*Task prompt*.
Restate the whole listing word for word, missing no line.

*Entries shown*.
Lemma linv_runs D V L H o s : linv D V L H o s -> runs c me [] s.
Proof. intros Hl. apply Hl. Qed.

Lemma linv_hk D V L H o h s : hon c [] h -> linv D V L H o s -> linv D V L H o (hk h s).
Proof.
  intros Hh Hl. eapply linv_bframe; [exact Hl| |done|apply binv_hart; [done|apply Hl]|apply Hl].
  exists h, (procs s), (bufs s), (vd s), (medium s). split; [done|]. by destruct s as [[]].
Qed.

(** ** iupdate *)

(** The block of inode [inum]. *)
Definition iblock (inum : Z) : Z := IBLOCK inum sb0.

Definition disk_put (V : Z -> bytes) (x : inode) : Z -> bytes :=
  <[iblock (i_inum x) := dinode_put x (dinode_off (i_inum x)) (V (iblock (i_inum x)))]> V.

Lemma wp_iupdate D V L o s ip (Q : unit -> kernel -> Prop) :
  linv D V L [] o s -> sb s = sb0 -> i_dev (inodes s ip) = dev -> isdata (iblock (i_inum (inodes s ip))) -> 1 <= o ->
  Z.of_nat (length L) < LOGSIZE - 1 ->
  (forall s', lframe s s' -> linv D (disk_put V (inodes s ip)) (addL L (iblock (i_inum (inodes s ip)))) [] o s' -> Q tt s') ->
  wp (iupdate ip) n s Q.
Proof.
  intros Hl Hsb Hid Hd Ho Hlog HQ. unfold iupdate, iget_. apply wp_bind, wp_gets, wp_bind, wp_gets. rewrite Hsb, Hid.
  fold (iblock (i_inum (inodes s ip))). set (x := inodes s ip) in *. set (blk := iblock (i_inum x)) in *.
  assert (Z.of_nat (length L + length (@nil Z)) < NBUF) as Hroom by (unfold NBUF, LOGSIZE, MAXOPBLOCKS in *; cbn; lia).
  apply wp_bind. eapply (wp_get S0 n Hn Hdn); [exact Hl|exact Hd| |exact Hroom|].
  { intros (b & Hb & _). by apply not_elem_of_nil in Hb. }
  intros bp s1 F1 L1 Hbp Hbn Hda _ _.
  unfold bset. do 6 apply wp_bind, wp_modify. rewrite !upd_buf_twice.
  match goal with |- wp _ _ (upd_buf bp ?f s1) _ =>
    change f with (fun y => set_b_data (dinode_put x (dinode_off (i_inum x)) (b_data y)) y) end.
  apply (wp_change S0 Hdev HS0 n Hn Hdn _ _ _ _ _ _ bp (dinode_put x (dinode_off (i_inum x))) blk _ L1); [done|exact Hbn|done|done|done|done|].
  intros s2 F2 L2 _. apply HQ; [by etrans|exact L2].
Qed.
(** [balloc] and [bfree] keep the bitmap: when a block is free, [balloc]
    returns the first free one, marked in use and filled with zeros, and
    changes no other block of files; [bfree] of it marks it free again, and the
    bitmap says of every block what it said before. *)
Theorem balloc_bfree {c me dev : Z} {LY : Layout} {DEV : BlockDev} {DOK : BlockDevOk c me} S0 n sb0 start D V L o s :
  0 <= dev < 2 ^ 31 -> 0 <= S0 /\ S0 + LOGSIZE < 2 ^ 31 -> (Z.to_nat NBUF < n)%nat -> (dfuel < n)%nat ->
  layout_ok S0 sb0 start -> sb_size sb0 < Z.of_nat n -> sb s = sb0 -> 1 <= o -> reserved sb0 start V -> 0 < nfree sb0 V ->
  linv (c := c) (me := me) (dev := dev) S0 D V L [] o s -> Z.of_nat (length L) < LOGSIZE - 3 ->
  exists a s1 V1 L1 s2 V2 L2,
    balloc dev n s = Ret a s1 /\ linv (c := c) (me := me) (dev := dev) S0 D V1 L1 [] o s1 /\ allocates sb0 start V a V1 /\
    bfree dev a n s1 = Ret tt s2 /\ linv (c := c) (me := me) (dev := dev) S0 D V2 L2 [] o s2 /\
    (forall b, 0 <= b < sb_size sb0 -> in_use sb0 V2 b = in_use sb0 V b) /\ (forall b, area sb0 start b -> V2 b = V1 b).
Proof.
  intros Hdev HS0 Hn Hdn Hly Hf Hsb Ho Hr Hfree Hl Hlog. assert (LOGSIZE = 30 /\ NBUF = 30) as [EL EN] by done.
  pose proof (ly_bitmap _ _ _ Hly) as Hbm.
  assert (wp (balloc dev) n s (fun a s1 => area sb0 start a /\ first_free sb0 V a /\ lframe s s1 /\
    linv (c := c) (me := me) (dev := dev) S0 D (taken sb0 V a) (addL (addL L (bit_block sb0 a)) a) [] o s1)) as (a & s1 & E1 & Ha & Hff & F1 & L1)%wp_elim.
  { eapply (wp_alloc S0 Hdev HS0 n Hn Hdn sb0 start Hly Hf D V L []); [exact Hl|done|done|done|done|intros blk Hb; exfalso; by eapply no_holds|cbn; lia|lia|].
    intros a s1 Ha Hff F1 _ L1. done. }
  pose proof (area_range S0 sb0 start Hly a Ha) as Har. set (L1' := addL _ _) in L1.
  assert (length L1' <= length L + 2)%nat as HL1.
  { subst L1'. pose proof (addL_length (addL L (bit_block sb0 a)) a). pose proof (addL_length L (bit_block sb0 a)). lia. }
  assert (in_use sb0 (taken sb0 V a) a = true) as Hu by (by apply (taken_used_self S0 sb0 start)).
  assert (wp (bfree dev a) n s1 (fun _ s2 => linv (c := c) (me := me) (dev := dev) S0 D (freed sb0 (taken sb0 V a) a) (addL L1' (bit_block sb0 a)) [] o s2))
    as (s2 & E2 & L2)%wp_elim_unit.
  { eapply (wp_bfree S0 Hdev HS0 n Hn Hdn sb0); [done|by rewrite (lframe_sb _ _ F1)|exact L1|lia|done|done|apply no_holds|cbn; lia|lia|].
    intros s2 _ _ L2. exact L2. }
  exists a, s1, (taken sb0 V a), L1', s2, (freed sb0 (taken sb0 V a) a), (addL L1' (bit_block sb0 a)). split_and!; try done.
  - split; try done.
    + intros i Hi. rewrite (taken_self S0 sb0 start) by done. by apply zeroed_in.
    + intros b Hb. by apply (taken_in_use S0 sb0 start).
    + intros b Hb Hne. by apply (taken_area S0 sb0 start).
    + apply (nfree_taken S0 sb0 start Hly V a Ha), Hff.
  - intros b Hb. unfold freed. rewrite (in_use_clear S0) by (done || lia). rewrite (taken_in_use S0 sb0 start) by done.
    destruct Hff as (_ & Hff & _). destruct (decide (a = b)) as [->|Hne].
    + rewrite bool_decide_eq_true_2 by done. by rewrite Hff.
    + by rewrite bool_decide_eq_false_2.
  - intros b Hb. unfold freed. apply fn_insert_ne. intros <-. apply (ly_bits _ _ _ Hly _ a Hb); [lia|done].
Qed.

*Response to the exercise*.
Lemma linv_runs D V L H o s : linv D V L H o s -> runs c me [] s.
Proof. intros Hl. apply Hl. Qed.

Lemma linv_hk D V L H o h s : hon c [] h -> linv D V L H o s -> linv D V L H o (hk h s).
Proof.
  intros Hh Hl. eapply linv_bframe; [exact Hl| |done|apply binv_hart; [done|apply Hl]|apply Hl].
  exists h, (procs s), (bufs s), (vd s), (medium s). split; [done|]. by destruct s as [[]].
Qed.

(** ** iupdate *)

(** The block of inode [inum]. *)
Definition iblock (inum : Z) : Z := IBLOCK inum sb0.

Definition disk_put (V : Z -> bytes) (x : inode) : Z -> bytes :=
  <[iblock (i_inum x) := dinode_put x (dinode_off (i_inum x)) (V (iblock (i_inum x)))]> V.

Lemma wp_iupdate D V L o s ip (Q : unit -> kernel -> Prop) :
  linv D V L [] o s -> sb s = sb0 -> i_dev (inodes s ip) = dev -> isdata (iblock (i_inum (inodes s ip))) -> 1 <= o ->
  Z.of_nat (length L) < LOGSIZE - 1 ->
  (forall s', lframe s s' -> linv D (disk_put V (inodes s ip)) (addL L (iblock (i_inum (inodes s ip)))) [] o s' -> Q tt s') ->
  wp (iupdate ip) n s Q.
Proof.
  intros Hl Hsb Hid Hd Ho Hlog HQ. unfold iupdate, iget_. apply wp_bind, wp_gets, wp_bind, wp_gets. rewrite Hsb, Hid.
  fold (iblock (i_inum (inodes s ip))). set (x := inodes s ip) in *. set (blk := iblock (i_inum x)) in *.
  assert (Z.of_nat (length L + length (@nil Z)) < NBUF) as Hroom by (unfold NBUF, LOGSIZE, MAXOPBLOCKS in *; cbn; lia).
  apply wp_bind. eapply (wp_get S0 n Hn Hdn); [exact Hl|exact Hd| |exact Hroom|].
  { intros (b & Hb & _). by apply not_elem_of_nil in Hb. }
  intros bp s1 F1 L1 Hbp Hbn Hda _ _.
  unfold bset. do 6 apply wp_bind, wp_modify. rewrite !upd_buf_twice.
  match goal with |- wp _ _ (upd_buf bp ?f s1) _ =>
    change f with (fun y => set_b_data (dinode_put x (dinode_off (i_inum x)) (b_data y)) y) end.
  apply (wp_change S0 Hdev HS0 n Hn Hdn _ _ _ _ _ _ bp (dinode_put x (dinode_off (i_inum x))) blk _ L1); [done|exact Hbn|done|done|done|done|].
  intros s2 F2 L2 _. apply HQ; [by etrans|exact L2].
Qed.
(** [balloc] and [bfree] keep the bitmap: when a block is free, [balloc]
    returns the first free one, marked in use and filled with zeros, and
    changes no other block of files; [bfree] of it marks it free again, and the
    bitmap says of every block what it said before. *)
Theorem balloc_bfree {c me dev : Z} {LY : Layout} {DEV : BlockDev} {DOK : BlockDevOk c me} S0 n sb0 start D V L o s :
  0 <= dev < 2 ^ 31 -> 0 <= S0 /\ S0 + LOGSIZE < 2 ^ 31 -> (Z.to_nat NBUF < n)%nat -> (dfuel < n)%nat ->
  layout_ok S0 sb0 start -> sb_size sb0 < Z.of_nat n -> sb s = sb0 -> 1 <= o -> reserved sb0 start V -> 0 < nfree sb0 V ->
  linv (c := c) (me := me) (dev := dev) S0 D V L [] o s -> Z.of_nat (length L) < LOGSIZE - 3 ->
  exists a s1 V1 L1 s2 V2 L2,
    balloc dev n s = Ret a s1 /\ linv (c := c) (me := me) (dev := dev) S0 D V1 L1 [] o s1 /\ allocates sb0 start V a V1 /\
    bfree dev a n s1 = Ret tt s2 /\ linv (c := c) (me := me) (dev := dev) S0 D V2 L2 [] o s2 /\
    (forall b, 0 <= b < sb_size sb0 -> in_use sb0 V2 b = in_use sb0 V b) /\ (forall b, area sb0 start b -> V2 b = V1 b).
Proof.
  intros Hdev HS0 Hn Hdn Hly Hf Hsb Ho Hr Hfree Hl Hlog. assert (LOGSIZE = 30 /\ NBUF = 30) as [EL EN] by done.
  pose proof (ly_bitmap _ _ _ Hly) as Hbm.
  assert (wp (balloc dev) n s (fun a s1 => area sb0 start a /\ first_free sb0 V a /\ lframe s s1 /\
    linv (c := c) (me := me) (dev := dev) S0 D (taken sb0 V a) (addL (addL L (bit_block sb0 a)) a) [] o s1)) as (a & s1 & E1 & Ha & Hff & F1 & L1)%wp_elim.
  { eapply (wp_alloc S0 Hdev HS0 n Hn Hdn sb0 start Hly Hf D V L []); [exact Hl|done|done|done|done|intros blk Hb; exfalso; by eapply no_holds|cbn; lia|lia|].
    intros a s1 Ha Hff F1 _ L1. done. }
  pose proof (area_range S0 sb0 start Hly a Ha) as Har. set (L1' := addL _ _) in L1.
  assert (length L1' <= length L + 2)%nat as HL1.
  { subst L1'. pose proof (addL_length (addL L (bit_block sb0 a)) a). pose proof (addL_length L (bit_block sb0 a)). lia. }
  assert (in_use sb0 (taken sb0 V a) a = true) as Hu by (by apply (taken_used_self S0 sb0 start)).
  assert (wp (bfree dev a) n s1 (fun _ s2 => linv (c := c) (me := me) (dev := dev) S0 D (freed sb0 (taken sb0 V a) a) (addL L1' (bit_block sb0 a)) [] o s2))
    as (s2 & E2 & L2)%wp_elim_unit.
  { eapply (wp_bfree S0 Hdev HS0 n Hn Hdn sb0); [done|by rewrite (lframe_sb _ _ F1)|exact L1|lia|done|done|apply no_holds|cbn; lia|lia|].
    intros s2 _ _ L2. exact L2. }
  exists a, s1, (taken sb0 V a), L1', s2, (freed sb0 (taken sb0 V a) a), (addL L1' (bit_block sb0 a)). split_and!; try done.
  - split; try done.
    + intros i Hi. rewrite (taken_self S0 sb0 start) by done. by apply zeroed_in.
    + intros b Hb. by apply (taken_in_use S0 sb0 start).
    + intros b Hb Hne. by apply (taken_area S0 sb0 start).
    + apply (nfree_taken S0 sb0 start Hly V a Ha), Hff.
  - intros b Hb. unfold freed. rewrite (in_use_clear S0) by (done || lia). rewrite (taken_in_use S0 sb0 start) by done.
    destruct Hff as (_ & Hff & _). destruct (decide (a = b)) as [->|Hne].
    + rewrite bool_decide_eq_true_2 by done. by rewrite Hff.
    + by rewrite bool_decide_eq_false_2.
  - intros b Hb. unfold freed. apply fn_insert_ne. intros <-. apply (ly_bits _ _ _ Hly _ a Hb); [lia|done].
Qed.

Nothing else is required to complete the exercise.